Rate Limits

UniAuth enforces rate limits on all API endpoints to protect the platform from abuse, prevent brute-force attacks, and ensure fair usage for all integrations. This page documents the rate limit configuration for every endpoint, how limits are enforced, and best practices for staying within them.

Overview

Rate limits are enforced using a sliding window algorithm. Each window is 15 minutes long and limits are applied per IP address. When you make a request, UniAuth checks how many requests the originating IP has made to that specific endpoint within the current 15-minute window. If the count exceeds the limit, the request is rejected with a 429 Too Many Requests response.

Sensitive authentication endpoints have stricter limits than general-purpose endpoints. This design allows normal application usage to proceed unimpeded while making automated attacks impractical.

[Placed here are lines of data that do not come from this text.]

(* ===== verification/RealmCmd.v ===== *)
(** The realm commands of runtime/rmi/realm.c: REALM_CREATE with the validation of the
    host's parameters and the initialisation of the root tables, REALM_ACTIVATE and
    REALM_DESTROY. *)
From S2P Require Import Prelude Types Granule Platform GranuleFind S2tte S2tt Buffer Walk Exec Realm Measurement Rtt Feature.

(** * Parameters (lib/smc/include/smc-rmi.h) *)

Definition RMI_HASH_SHA_256 : Z := 0.
Definition RMI_HASH_SHA_512 : Z := 1.
Definition RPV_SIZE : nat := 64.
Definition S2TT_MIN_IPA_BITS : Z := 32.
Definition S2TT_MAX_IPA_BITS : Z := 48.
Definition S2TT_MAX_IPA_BITS_LPA2 : Z := 52.
Definition RMI_FEATURE_MIN_IPA_SIZE : Z := 32.
Definition RMI_REALM_FLAGS_LPA2 : bitfield := {| fshift := 0; fwidth := 1 |}.
Definition RMI_REALM_FLAGS_SVE : bitfield := {| fshift := 1; fwidth := 1 |}.
Definition RMI_REALM_FLAGS_PMU : bitfield := {| fshift := 2; fwidth := 1 |}.

(** [struct rmi_realm_params]: the members that are measured, and the others. *)
Record realm_params := {
  p_measured : rmi_realm_params;
  p_rpv : list Z;
  p_vmid : Z;
  p_rtt_base : Z;
  p_rtt_level_start : Z;
  p_rtt_num_start : Z;
}.

(** A little-endian member of [n] bytes at an offset of the structure. *)
Definition le_val (l : list Z) : Z := foldr (λ b acc, b + 256 * acc) 0 l.
Definition member_at (off n : nat) (bytes : list Z) : Z := le_val (take n (drop off bytes)).

Definition realm_params_of_bytes (bytes : list Z) : realm_params :=
  {| p_measured :=
       {| rp_flags := member_at 0 8 bytes; rp_s2sz := member_at 8 4 bytes;
          rp_sve_vl := member_at 16 4 bytes; rp_num_bps := member_at 24 4 bytes;
          rp_num_wps := member_at 32 4 bytes; rp_pmu_num_ctrs := member_at 40 4 bytes;
          rp_algorithm := member_at 48 1 bytes |};
     p_rpv := take RPV_SIZE (drop 1024 bytes);
     p_vmid := member_at 2048 2 bytes;
     p_rtt_base := member_at 2056 8 bytes;
     p_rtt_level_start := s64 (member_at 2064 8 bytes);
     p_rtt_num_start := member_at 2072 4 bytes |}.

Section params.
Context {P : Platform} {H : Machine} {CF : Config} {CPU : Cpu}.

Definition get_realm_params (realm_params_addr : Z) : M state (option realm_params) :=
  lift (find_granule realm_params_addr) ≫= λ og,
  match og with
  | None => mret None
  | Some g =>
      granule_unlocked_state g ≫= λ st,
      if negb (st =? GRANULE_STATE_NS) then mret None
      else
        ns_buffer_read SLOT_NS g 0 4096 ≫= λ '(ns_access_ok, bytes),
        mret (if ns_access_ok : bool then Some (realm_params_of_bytes bytes) else None)
  end.

Definition is_lpa2_requested (p : realm_params) : bool :=
  EXTRACT_F RMI_REALM_FLAGS_LPA2 (rp_flags (p_measured p)) =? RMI_FEATURE_TRUE.

Definition s2_inconsistent_sl (ipa_bits sl : Z) (lpa2 : bool) : bool :=
  let levels := u32 (S2TT_PAGE_LEVEL - sl) in
  let sl_min_ipa_bits := u32 (levels * S2TTE_STRIDE + GRANULE_SHIFT + 1) in
  let sl_max_ipa_bits :=
    if (sl =? S2TT_MIN_STARTING_LEVEL_LPA2) && lpa2
    then u32 (sl_min_ipa_bits + (S2TTE_STRIDE_LM1 - 1))
    else u32 (sl_min_ipa_bits + (S2TTE_STRIDE - 1)) in
  let sl_max_ipa_bits :=
    if (0 <? sl) || ((sl =? 0) && lpa2) then u32 (sl_max_ipa_bits + 4) else sl_max_ipa_bits in
  (ipa_bits <? sl_min_ipa_bits) || (sl_max_ipa_bits <? ipa_bits).

Definition validate_ipa_bits_and_sl (ipa_bits sl : Z) (lpa2 : bool) : result bool :=
  let max_ipa_bits := if lpa2 then S2TT_MAX_IPA_BITS_LPA2 else S2TT_MAX_IPA_BITS in
  let min_starting_level := if lpa2 then S2TT_MIN_STARTING_LEVEL_LPA2 else S2TT_MIN_STARTING_LEVEL in
  if (ipa_bits <? S2TT_MIN_IPA_BITS) || (max_ipa_bits <? ipa_bits) then Ok false
  else if (sl <? min_starting_level) || (S2TT_PAGE_LEVEL <? sl) then Ok false
  else
    (if sl =? 0 then arch_feat_get_pa_width ≫= λ w, Ok (w <? 44) else Ok false) ≫= λ invalid,
    if invalid : bool then Ok false
    else Ok (negb (s2_inconsistent_sl ipa_bits sl lpa2)).

Definition s2_num_root_rtts (ipa_bits sl : Z) : Z :=
  let levels := u32 (S2TT_PAGE_LEVEL - sl) in
  let sl_ipa_bits := u32 (levels * S2TTE_STRIDE + GRANULE_SHIFT + S2TTE_STRIDE) in
  if ipa_bits <=? sl_ipa_bits then 1
  else u32 (Z.shiftl 1 (ipa_bits - sl_ipa_bits)).

(** [validate_realm_params] up to the reservation of the VMID. *)
Definition check_realm_params (p : realm_params) : result bool :=
  get_feature_register_0 ≫= λ feat_reg0,
  let m := p_measured p in
  if is_lpa2_requested p && (EXTRACT_F RMI_FEATURE_REGISTER_0_LPA2 feat_reg0 =? RMI_FEATURE_FALSE)
  then Ok false
  else if (rp_s2sz m <? RMI_FEATURE_MIN_IPA_SIZE) ||
          (EXTRACT_F RMI_FEATURE_REGISTER_0_S2SZ feat_reg0 <? rp_s2sz m)
  then Ok false
  else if (rp_num_bps m =? 0) || (EXTRACT_F RMI_FEATURE_REGISTER_0_NUM_BPS feat_reg0 <? rp_num_bps m) ||
          (rp_num_wps m =? 0) || (EXTRACT_F RMI_FEATURE_REGISTER_0_NUM_WPS feat_reg0 <? rp_num_wps m)
  then Ok false
  else if (EXTRACT_F RMI_REALM_FLAGS_SVE (rp_flags m) =? RMI_FEATURE_TRUE) &&
          (EXTRACT_F RMI_FEATURE_REGISTER_0_SVE_EN feat_reg0 =? RMI_FEATURE_FALSE)
  then Ok false
  else if (EXTRACT_F RMI_REALM_FLAGS_SVE (rp_flags m) =? RMI_FEATURE_TRUE) &&
          (EXTRACT_F RMI_FEATURE_REGISTER_0_SVE_VL feat_reg0 <? rp_sve_vl m)
  then Ok false
  else if (EXTRACT_F RMI_REALM_FLAGS_PMU (rp_flags m) =? RMI_FEATURE_TRUE) &&
          (EXTRACT_F RMI_FEATURE_REGISTER_0_PMU_NUM_CTRS feat_reg0 <? rp_pmu_num_ctrs m)
  then Ok false
  else if (EXTRACT_F RMI_REALM_FLAGS_PMU (rp_flags m) =? RMI_FEATURE_TRUE) &&
          ((rp_pmu_num_ctrs m =? 0) && negb is_feat_hpmn0_present)
  then Ok false
  else
    validate_ipa_bits_and_sl (rp_s2sz m) (p_rtt_level_start p) (is_lpa2_requested p) ≫= λ ok,
    if negb ok then Ok false
    else if negb (s2_num_root_rtts (rp_s2sz m) (p_rtt_level_start p) =? p_rtt_num_start p) then Ok false
    else Ok ((rp_algorithm m =? RMI_HASH_SHA_256) || (rp_algorithm m =? RMI_HASH_SHA_512)).

Definition validate_realm_params (p : realm_params) : M state bool :=
  lift (check_realm_params p) ≫= λ ok,
  if ok : bool then vmid_reserve (p_vmid p) else mret false.

(** * Root tables *)

(** The inner loop of [init_s2_starting_level]: [n] entries of the mapped table from
    [rtte]; [true] when the whole address space is covered. *)
Fixpoint init_sl_entries (n : nat) (rtte : Z) (s2tt : Z) (r : rd) (map_size current_ipa : Z)
  : M state (bool * Z) :=
  match n with
  | O => mret (false, current_ipa)
  | S n' =>
      tte_write s2tt rtte (if addr_in_par r current_ipa then s2tte_create_unassigned_empty
                           else s2tte_create_unassigned_ns) ≫= λ _,
      let current_ipa := current_ipa .+ map_size in
      if current_ipa =? realm_ipa_size r then mret (true, current_ipa)
      else init_sl_entries n' (rtte + 1) s2tt r map_size current_ipa
  end.

Fixpoint init_sl_tables (n : nat) (g_rtt : Z) (r : rd) (per_table : nat) (map_size current_ipa : Z)
  : M state () :=
  match n with
  | O => massert false
  | S n' =>
      map_assert g_rtt SLOT_RTT ≫= λ s2tt,
      init_sl_entries per_table 0 s2tt r map_size current_ipa ≫= λ '(fin, current_ipa),
      buffer_unmap s2tt ≫= λ _,
      if fin : bool then mret ()
      else init_sl_tables n' (g_rtt + 1) r per_table map_size current_ipa
  end.

Definition init_s2_starting_level (r : rd) : M state () :=
  let sl := s2_starting_level (s2_ctx r) in
  let s2ttes_per_s2tt :=
    if sl =? S2TT_MIN_STARTING_LEVEL_LPA2 then S2TTES_PER_S2TT_LM1 else S2TTES_PER_S2TT in
  let levels := u32 (S2TT_PAGE_LEVEL - sl) in
  let sl_entry_map_size := 1 .<< (u32 (levels * S2TTE_STRIDE) + GRANULE_SHIFT) in
  init_sl_tables (Z.to_nat (num_root_rtts (s2_ctx r))) (g_rtt (s2_ctx r)) r
    (Z.to_nat s2ttes_per_s2tt) sl_entry_map_size 0.

Definition free_sl_rtts (g_rtt : Z) (num_rtts : Z) : M state () :=
  mfor (Z.of_nat <$> seq 0 (Z.to_nat num_rtts)) (λ i,
    granule_lock (g_rtt + i) GRANULE_STATE_RTT ≫= λ _,
    buffer_granule_memzero (g_rtt + i) SLOT_RTT ≫= λ _,
    granule_unlock_transition (g_rtt + i) GRANULE_STATE_DELEGATED).

(** * Locking the granules of a new realm *)

(** The loop over the root tables: whether all were locked, the final [i] and
    [g_rtt_base]. *)
Fixpoint lock_sl_rtts (n : nat) (i rtt_base_addr : Z) (g_rtt_base : option Z)
  : M state (bool * Z * option Z) :=
  match n with
  | O => mret (true, i, g_rtt_base)
  | S n' =>
      let rtt_addr := rtt_base_addr .+ (i .* GRANULE_SIZE) in
      find_lock_granule rtt_addr GRANULE_STATE_DELEGATED ≫= λ og,
      match og with
      | None => mret (false, i, g_rtt_base)
      | Some g_rtt => lock_sl_rtts n' (i + 1) rtt_base_addr (if i =? 0 then Some g_rtt else g_rtt_base)
      end
  end.

(** The label [out_err]: unlocks the tables from the last to the first, then the
    descriptor. *)
Fixpoint unlock_sl_rtts (i : nat) (g_rtt_base : option Z) : M state () :=
  match i with
  | O => mret ()
  | S i' => mderef g_rtt_base ≫= λ g, granule_unlock (g + Z.of_nat i') ≫= λ _, unlock_sl_rtts i' g_rtt_base
  end.

Definition rd_granules_err (i : Z) (g_rtt_base g_rd : option Z) : M state (option (Z * Z)) :=
  unlock_sl_rtts (Z.to_nat i) g_rtt_base ≫= λ _,
  match g_rd with Some g => granule_unlock g | None => mret () end ≫= λ _, mret None.

(** [Some (g_rd, g_rtt_base)] is [true] and the two output arguments. *)
Definition find_lock_rd_granules (rd_addr rtt_base_addr num_rtts : Z) : M state (option (Z * Z)) :=
  (if rd_addr <? rtt_base_addr
   then find_lock_granule rd_addr GRANULE_STATE_DELEGATED ≫= λ og, mret (og, bool_decide (og = None))
   else mret (None, false)) ≫= λ '(g_rd, failed),
  if failed : bool then rd_granules_err 0 None g_rd
  else
    lock_sl_rtts (Z.to_nat num_rtts) 0 rtt_base_addr None ≫= λ '(all, i, g_rtt_base),
    if negb all then rd_granules_err i g_rtt_base g_rd
    else
      match g_rd with
      | Some g_rd => mderef g_rtt_base ≫= λ b, mret (Some (g_rd, b))
      | None =>
          find_lock_granule rd_addr GRANULE_STATE_DELEGATED ≫= λ og,
          match og with
          | None => rd_granules_err i g_rtt_base None
          | Some g_rd => mderef g_rtt_base ≫= λ b, mret (Some (g_rd, b))
          end
      end.

(** * Commands *)

Definition smc_realm_activate (rd_addr : Z) : M state Z :=
  find_lock_granule rd_addr GRANULE_STATE_RD ≫= λ og,
  match og with
  | None => mret RMI_ERROR_INPUT
  | Some g_rd =>
      map_assert g_rd SLOT_RD ≫= λ rdp,
      read_rd rdp ≫= λ r,
      (if get_rd_state_locked r =? REALM_NEW
       then write_page rdp (PRd (set_rd_state REALM_ACTIVE r)) ≫= λ _, mret RMI_SUCCESS
       else mret RMI_ERROR_REALM) ≫= λ ret,
      buffer_unmap rdp ≫= λ _,
      granule_unlock g_rd ≫= λ _, mret ret
  end.

Context {C : Crypto}.

(** The members of the descriptor that REALM_CREATE writes before it initialises the root
    tables; the others keep the values of the granule's memory. *)
Definition init_rd (p : realm_params) (g_rtt : Z) (r : rd) : rd :=
  let m := p_measured p in
  let sve := negb (EXTRACT_F RMI_REALM_FLAGS_SVE (rp_flags m) =? 0) in
  {| rd_state := REALM_NEW; rec_count := 0; rim := rim r; rems := rems r;
     s2_ctx := {| ipa_bits := rp_s2sz m; s2_starting_level := p_rtt_level_start p;
                  num_root_rtts := p_rtt_num_start p; g_rtt := g_rtt; vmid := p_vmid p;
                  enable_lpa2 := is_lpa2_requested p |};
     num_rec_aux := MAX_REC_AUX_GRANULES;
     algorithm := if rp_algorithm m =? RMI_HASH_SHA_256 then HASH_SHA_256 else HASH_SHA_512;
     pmu_enabled := negb (EXTRACT_F RMI_REALM_FLAGS_PMU (rp_flags m) =? 0);
     pmu_num_ctrs := rp_pmu_num_ctrs m;
     simd_cfg := {| sve_en := sve; sve_vq := if sve then rp_sve_vl m else sve_vq (simd_cfg r);
                    sme_en := sme_en (simd_cfg r) |};
     rpv := p_rpv p; apt_pa := apt_pa r |}.

(** REALM_CREATE once the granules are locked. *)
Definition create_locked (p : realm_params) (g_rd g_rtt_base : Z) : M state Z :=
  map_assert g_rd SLOT_RD ≫= λ rdp,
  read_rd rdp ≫= λ r,
  lift (find_granule (p_rtt_base p)) ≫= λ og,
  mderef og ≫= λ g_rtt,
  let r := init_rd p g_rtt r in
  write_page rdp (PRd r) ≫= λ _,
  init_s2_starting_level r ≫= λ _,
  lift (measurement_realm_params_measure (rim r) (algorithm r) (p_measured p)) ≫= λ m,
  write_page rdp (PRd (set_rd_rim m r)) ≫= λ _,
  buffer_unmap rdp ≫= λ _,
  granule_unlock_transition g_rd GRANULE_STATE_RD ≫= λ _,
  mfor (Z.of_nat <$> seq 0 (Z.to_nat (p_rtt_num_start p)))
    (λ i, granule_unlock_transition (g_rtt_base + i) GRANULE_STATE_RTT) ≫= λ _,
  mret RMI_SUCCESS.

Definition smc_realm_create (rd_addr realm_params_addr : Z) : M state Z :=
  get_realm_params realm_params_addr ≫= λ op,
  match op with
  | None => mret RMI_ERROR_INPUT
  | Some p =>
      validate_realm_params p ≫= λ valid,
      if negb valid then mret RMI_ERROR_INPUT
      else if addr_is_contained (p_rtt_base p) (p_rtt_base p .+ (p_rtt_num_start p .* GRANULE_SIZE)) rd_addr
      then vmid_free (p_vmid p) ≫= λ _, mret RMI_ERROR_INPUT
      else
        find_lock_rd_granules rd_addr (p_rtt_base p) (p_rtt_num_start p) ≫= λ ogs,
        match ogs with
        | None => vmid_free (p_vmid p) ≫= λ _, mret RMI_ERROR_INPUT
        | Some (g_rd, g_rtt_base) =>
            create_locked p g_rd g_rtt_base
        end
  end.

Fixpoint root_refcount_loop (n : nat) (i g_rtt refcount : Z) : M state Z :=
  match n with
  | O => mret refcount
  | S n' =>
      granule_lock (g_rtt + i) GRANULE_STATE_RTT ≫= λ _,
      granule_refcount_read (g_rtt + i) ≫= λ rc,
      granule_unlock (g_rtt + i) ≫= λ _,
      root_refcount_loop n' (i + 1) g_rtt (refcount .+ rc)
  end.

Definition total_root_rtt_refcount (g_rtt num_rtts : Z) : M state Z :=
  root_refcount_loop (Z.to_nat num_rtts) 0 g_rtt 0.

Definition smc_realm_destroy (rd_addr : Z) : M state Z :=
  find_lock_unused_granule rd_addr GRANULE_STATE_RD ≫= λ '(res, og),
  if negb (res =? 0) then
    if res =? - EINVAL then mret RMI_ERROR_INPUT
    else massert (res =? - EBUSY) ≫= λ _, mret RMI_ERROR_REALM
  else
    mderef og ≫= λ g_rd,
    map_assert g_rd SLOT_RD ≫= λ rdp,
    read_rd rdp ≫= λ r,
    let g_rtt := g_rtt (s2_ctx r) in
    let num_rtts := num_root_rtts (s2_ctx r) in
    total_root_rtt_refcount g_rtt num_rtts ≫= λ refcount,
    if negb (refcount =? 0) then
      buffer_unmap rdp ≫= λ _, granule_unlock g_rd ≫= λ _, mret RMI_ERROR_REALM
    else
      vmid_free (vmid (s2_ctx r)) ≫= λ _,
      buffer_unmap rdp ≫= λ _,
      free_sl_rtts g_rtt num_rtts ≫= λ _,
      buffer_granule_memzero g_rd SLOT_RD ≫= λ _,
      granule_unlock_transition g_rd GRANULE_STATE_DELEGATED ≫= λ _,
      mret RMI_SUCCESS.
End params.
(* ===== verification/RealmCreate.v ===== *)
(** REALM_CREATE: the granules of a new realm are locked all together or not at all, and
    the command either refuses and changes nothing or makes a realm whose tables satisfy the
    invariant of the translation table commands. *)
From S2P Require Import Prelude Types Granule Platform GranuleFind S2tte S2tt Buffer Delegate Walk Exec Realm Measurement Rtt Feature RealmCmd RealmInit.

(** * Sets of locked granules *)

Lemma lock_one_frame g s : lock_one g s = set_granules (granules (lock_one g s)) s.
Proof. unfold lock_one. destruct (granules s !! g); [done|by destruct s]. Qed.

Lemma lock_all_frame gl s : lock_all gl s = set_granules (granules (lock_all gl s)) s.
Proof.
  revert s. induction gl as [|g gl IH]; intros s; cbn [lock_all foldl]; [by destruct s|].
  fold (lock_all gl (lock_one g s)). rewrite IH at 1. rewrite (lock_one_frame g s) at 2. done.
Qed.

Lemma lock_all_in gl s g st rc tag :
  g ∈ gl → NoDup gl → granules s !! g = Some (Gr false st rc tag) → gok st rc →
  granules (lock_all gl s) !! g = Some (Gr true st rc tag).
Proof.
  intros Hin Hn Hg Hok. revert s Hg. induction gl as [|h gl IH]; intros s Hg; [by apply not_elem_of_nil in Hin|].
  apply NoDup_cons in Hn as [Hh Hn]. cbn [lock_all foldl]. fold (lock_all gl (lock_one h s)).
  destruct (decide (g = h)) as [->|Hne].
  - rewrite lock_all_ne, (lock_one_Gr _ _ _ _ _ Hg Hok) by done. apply put_granule_lookup.
  - apply IH; [by apply elem_of_cons in Hin as [?|?]|done|]. by rewrite lock_one_ne.
Qed.

Lemma lock_all_cons_snoc g gl s : g ∉ gl → lock_all (gl ++ [g]) s = lock_all (g :: gl) s.
Proof.
  rewrite lock_all_snoc. revert s. induction gl as [|h gl IH]; intros s Hg; [done|].
  apply not_elem_of_cons in Hg as [Hne Hg]. cbn [lock_all foldl]. fold (lock_all gl (lock_one h s)).
  rewrite IH by done. cbn [lock_all foldl]. by rewrite lock_one_comm.
Qed.

(** The granules [b], [b + 1], ... *)
Definition granules_from (b : Z) (n : nat) : list Z := (λ k, b + Z.of_nat k) <$> seq 0 n.

Lemma granules_from_snoc b n : granules_from b (S n) = granules_from b n ++ [b + Z.of_nat n].
Proof. unfold granules_from. by rewrite seq_S, fmap_app. Qed.

Lemma elem_of_granules_from b n h : h ∈ granules_from b n ↔ b <= h < b + Z.of_nat n.
Proof.
  unfold granules_from. rewrite list_elem_of_fmap. split.
  - intros (k & -> & Hk%elem_of_seq). lia.
  - intros Hh. exists (Z.to_nat (h - b)). rewrite elem_of_seq. lia.
Qed.

Lemma NoDup_granules_from b n : NoDup (granules_from b n).
Proof. apply NoDup_fmap_2; [intros x y ?; lia|apply NoDup_seq]. Qed.

Section lock.
Context {P : Platform} {L : PlatformLaws P}.

(** Locking one more granule while [gl] are held. *)
Lemma find_lock_fresh s gl a st :
  quiescent s → is_u64 a → (∀ g, find_granule a = Ok (Some g) → g ∉ gl) →
  find_lock_granule a st (lock_all gl s)
  = Ok (lockable s a st,
        match lockable s a st with Some g => lock_all (gl ++ [g]) s | None => lock_all gl s end).
Proof using L.
  intros Hq Ha Hf.
  assert (Hl : lockable (lock_all gl s) a st = lockable s a st).
  { destruct (find_granule_total a Ha) as [[g|] Hg].
    - eapply lockable_lock_all; [done|]. by apply Hf.
    - unfold lockable. by rewrite Hg. }
  rewrite find_lock_granule_spec, Hl; [|done|].
  - destruct (lockable s a st); [|done]. by rewrite lock_all_snoc.
  - intros g Hg. rewrite lock_all_ne by (by apply Hf). apply Hq. by apply find_granule_Some in Hg as (_ & ? & _).
Qed.

Lemma unlock_last s gl g :
  quiescent s → 0 <= g < RMM_MAX_GRANULES → g ∉ gl → granule_unlock g (lock_all (gl ++ [g]) s) = Ok ((), lock_all gl s).
Proof using.
  clear L. intros Hq Hg Hn. rewrite lock_all_snoc. apply unlock_locked. rewrite lock_all_ne by done. by apply Hq.
Qed.

(** A granule can be locked at an address: where, and in which state it is. *)
Lemma lockable_Some s a st g :
  quiescent s → is_u64 a → lockable s a st = Some g →
  find_granule a = Ok (Some g) ∧ 0 <= g < RMM_MAX_GRANULES ∧ has_addr g ∧ GRANULE_ALIGNED a = true ∧ a < 2 ^ 52 ∧
  ∃ rc tag, granules s !! g = Some (Gr false st rc tag) ∧ gok st rc ∧ unlocked_invariant st rc = true.
Proof using L.
  intros Hq Ha Hl. destruct (lockable_quiet _ _ _ _ Ha Hq Hl) as (rc & tag & Hgr & Hok & Hi & Hadr & Hr).
  pose proof (lockable_find _ _ _ _ Hl) as Hf. destruct (find_granule_Some _ _ Ha Hf) as (Hal & _ & Hga).
  destruct (plat_idx_addr g a ltac:(lia) Hga) as (_ & _ & H52 & _). split_and!; try done; try lia. by exists rc, tag.
Qed.

(** Two locked granules at adjacent addresses are neighbours in the array. *)
Lemma lockable_next s a st g h :
  quiescent s → 0 <= a → is_u64 (a + 4096) → lockable s a st = Some g → lockable s (a + 4096) st = Some h → h = g + 1.
Proof using L.
  intros Hq Ha Hu Hg Hh. assert (is_u64 a) by (unfold is_u64 in *; lia).
  destruct (lockable_Some _ _ _ _ Hq ltac:(done) Hg) as (_ & Hgr & [_ (a' & Ha')] & Hal & _).
  destruct (lockable_Some _ _ _ _ Hq Hu Hh) as (Hfh & Hhr & _ & Hal' & _).
  destruct (find_granule_Some _ _ Hu Hfh) as (_ & _ & Hah).
  destruct (find_granule_Some _ _ ltac:(done) (lockable_find _ _ _ _ Hg)) as (_ & _ & Hag).
  destruct (plat_idx_addr g a ltac:(lia) Hag) as (_ & _ & _ & _ & Hig).
  destruct (plat_idx_addr h (a + 4096) ltac:(lia) Hah) as (_ & _ & _ & _ & Hih).
  apply (plat_addr_next a g h); done || lia.
Qed.

(** ** The root tables *)

(** The first [n] root granules can be locked, in the order of the array from [b]. *)
Definition sl_lockable (s : state) (base b : Z) (n : nat) : Prop :=
  ∀ j, 0 <= j < Z.of_nat n → lockable s (base + j * 4096) GRANULE_STATE_DELEGATED = Some (b + j).

Lemma lock_sl_rtts_run s pre base b n : ∀ i,
  quiescent s → 0 <= base < 2 ^ 52 → (0 < i)%nat → (i + n <= 16)%nat →
  (∀ j g, 0 <= j < Z.of_nat (i + n) → find_granule (base + j * 4096) = Ok (Some g) → g ∉ pre) →
  sl_lockable s base b i →
  ∃ all i', lock_sl_rtts n (Z.of_nat i) base (Some b) (lock_all (pre ++ granules_from b i) s)
    = Ok ((all, Z.of_nat i', Some b), lock_all (pre ++ granules_from b i') s) ∧
    (i <= i' <= i + n)%nat ∧ sl_lockable s base b i' ∧
    if all : bool then i' = (i + n)%nat
    else (i' < i + n)%nat ∧ lockable s (base + Z.of_nat i' * 4096) GRANULE_STATE_DELEGATED = None.
Proof using L.
  induction n as [|n IH]; intros i Hq Hbase Hi Hin Hfresh Hok.
  { exists true, i. split; [done|]. split; [lia|]. split; [done|lia]. }
  cbn [lock_sl_rtts]. change GRANULE_SIZE with 4096.
  rewrite (u64_small (Z.of_nat i * 4096)) by (unfold is_u64; lia).
  rewrite u64_small by (unfold is_u64; lia).
  assert (Hlast : lockable s (base + Z.of_nat (i - 1) * 4096) GRANULE_STATE_DELEGATED = Some (b + Z.of_nat (i - 1))) by (apply Hok; lia).
  assert (Hnext : ∀ g, lockable s (base + Z.of_nat i * 4096) GRANULE_STATE_DELEGATED = Some g → g = b + Z.of_nat i).
  { intros g Hg. replace (base + Z.of_nat i * 4096) with (base + Z.of_nat (i - 1) * 4096 + 4096) in Hg by lia.
    rewrite (lockable_next s (base + Z.of_nat (i - 1) * 4096) GRANULE_STATE_DELEGATED (b + Z.of_nat (i - 1)) g Hq); [lia|lia| |done|done].
    unfold is_u64; lia. }
  erewrite bind_run; [|apply find_lock_fresh; [done|unfold is_u64; lia|]]; cycle 1.
  { intros g Hg. apply not_elem_of_app. split; [apply (Hfresh (Z.of_nat i)); [lia|done]|].
    intros Hin'%elem_of_granules_from.
    assert (Heq : base + Z.of_nat i * 4096 = base + (g - b) * 4096); [|lia].
    apply (find_granule_inj _ _ g); [unfold is_u64; lia|unfold is_u64; lia|done|].
    eapply lockable_find. rewrite (Hok (g - b)) by lia. f_equal. lia. }
  destruct (lockable s (base + Z.of_nat i * 4096) GRANULE_STATE_DELEGATED) as [g|] eqn:Hg.
  - rewrite (Hnext g eq_refl) in *. destruct (Z.eqb_spec (Z.of_nat i) 0); [lia|].
    rewrite <- app_assoc, <- granules_from_snoc. replace (Z.of_nat i + 1) with (Z.of_nat (S i)) by lia.
    destruct (IH (S i)) as (all & i' & Hrun & Hi' & Hok' & Hall); [done|done|lia|lia| | |].
    { intros j h Hj. apply Hfresh. lia. }
    { intros j Hj. destruct (decide (j = Z.of_nat i)) as [->|]; [done|]. apply Hok. lia. }
    exists all, i'. split; [done|]. split; [lia|]. split; [done|]. destruct all; [lia|destruct Hall; split; [lia|done]].
  - exists false, i. split; [done|]. split; [lia|]. split; [done|]. split; [lia|done].
Qed.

Note: Rate limits apply to all callers equally, including authenticated requests. If you are building a backend integration that calls UniAuth APIs on behalf of multiple users, all requests from your server IP count toward the same limit.

Per-Endpoint Limits

The following table lists the rate limit for each endpoint. All windows are 15 minutes.

Endpoint	Limit	Window
`POST /api/auth/login`	10 requests	15 minutes
`POST /api/auth/register`	5 requests	15 minutes
`POST /api/auth/forgot-password`	5 requests	15 minutes
`POST /api/auth/2fa/send-code`	10 requests	15 minutes
`POST /api/oauth/token`	30 requests	15 minutes
`GET /api/oauth/authorize`	20 requests	15 minutes
`POST /api/oauth/introspect`	30 requests	15 minutes
`POST /api/oauth/end-session`	10 requests	15 minutes
All other `/api/*` endpoints	100 requests	15 minutes

The limits above are defaults. Self-hosted deployments can adjust these thresholds through environment configuration. Contact your administrator if you need higher limits for a specific use case.

Rate Limit Response

When a rate limit is exceeded, UniAuth returns the following response:

HTTP/1.1 429 Too Many Requests
Content-Type: application/json
Retry-After: 900

{
  "success": false,
  "message": "Too many requests. Please try again later."
}

Response Headers

Header	Description
`Retry-After`	Number of seconds until the current rate limit window resets. Wait at least this long before retrying.

Handling Rate Limits

Your application should gracefully handle rate limit responses by implementing retry logic with exponential backoff. Below are examples in multiple languages.

JavaScript / TypeScript

async function fetchWithRetry(url, options, maxRetries = 3) {
  let attempt = 0;

  while (attempt < maxRetries) {
    const response = await fetch(url, options);

    if (response.status !== 429) {
      return response;
    }

    attempt++;
    if (attempt >= maxRetries) {
      throw new Error("Rate limit exceeded after maximum retries");
    }

    // Use Retry-After header, or fall back to exponential backoff
    const retryAfter = response.headers.get("Retry-After");
    const delay = retryAfter
      ? parseInt(retryAfter, 10) * 1000
      : Math.min(1000 * Math.pow(2, attempt), 30000);

    console.log(`Rate limited. Retrying in ${delay / 1000}s (attempt ${attempt}/${maxRetries})`);
    await new Promise(resolve => setTimeout(resolve, delay));
  }
}

// Usage
const response = await fetchWithRetry("https://your-uniauth-instance.com/api/oauth/token", {
  method: "POST",
  headers: { "Content-Type": "application/x-www-form-urlencoded" },
  body: new URLSearchParams({
    grant_type: "authorization_code",
    code: authorizationCode,
    redirect_uri: "https://your-app.com/callback",
    client_id: "your-client-id",
    client_secret: "your-client-secret",
    code_verifier: codeVerifier,
  }),
});

Python

import time
import requests

def fetch_with_retry(url, method="GET", max_retries=3, **kwargs):
    for attempt in range(max_retries):
        response = requests.request(method, url, **kwargs)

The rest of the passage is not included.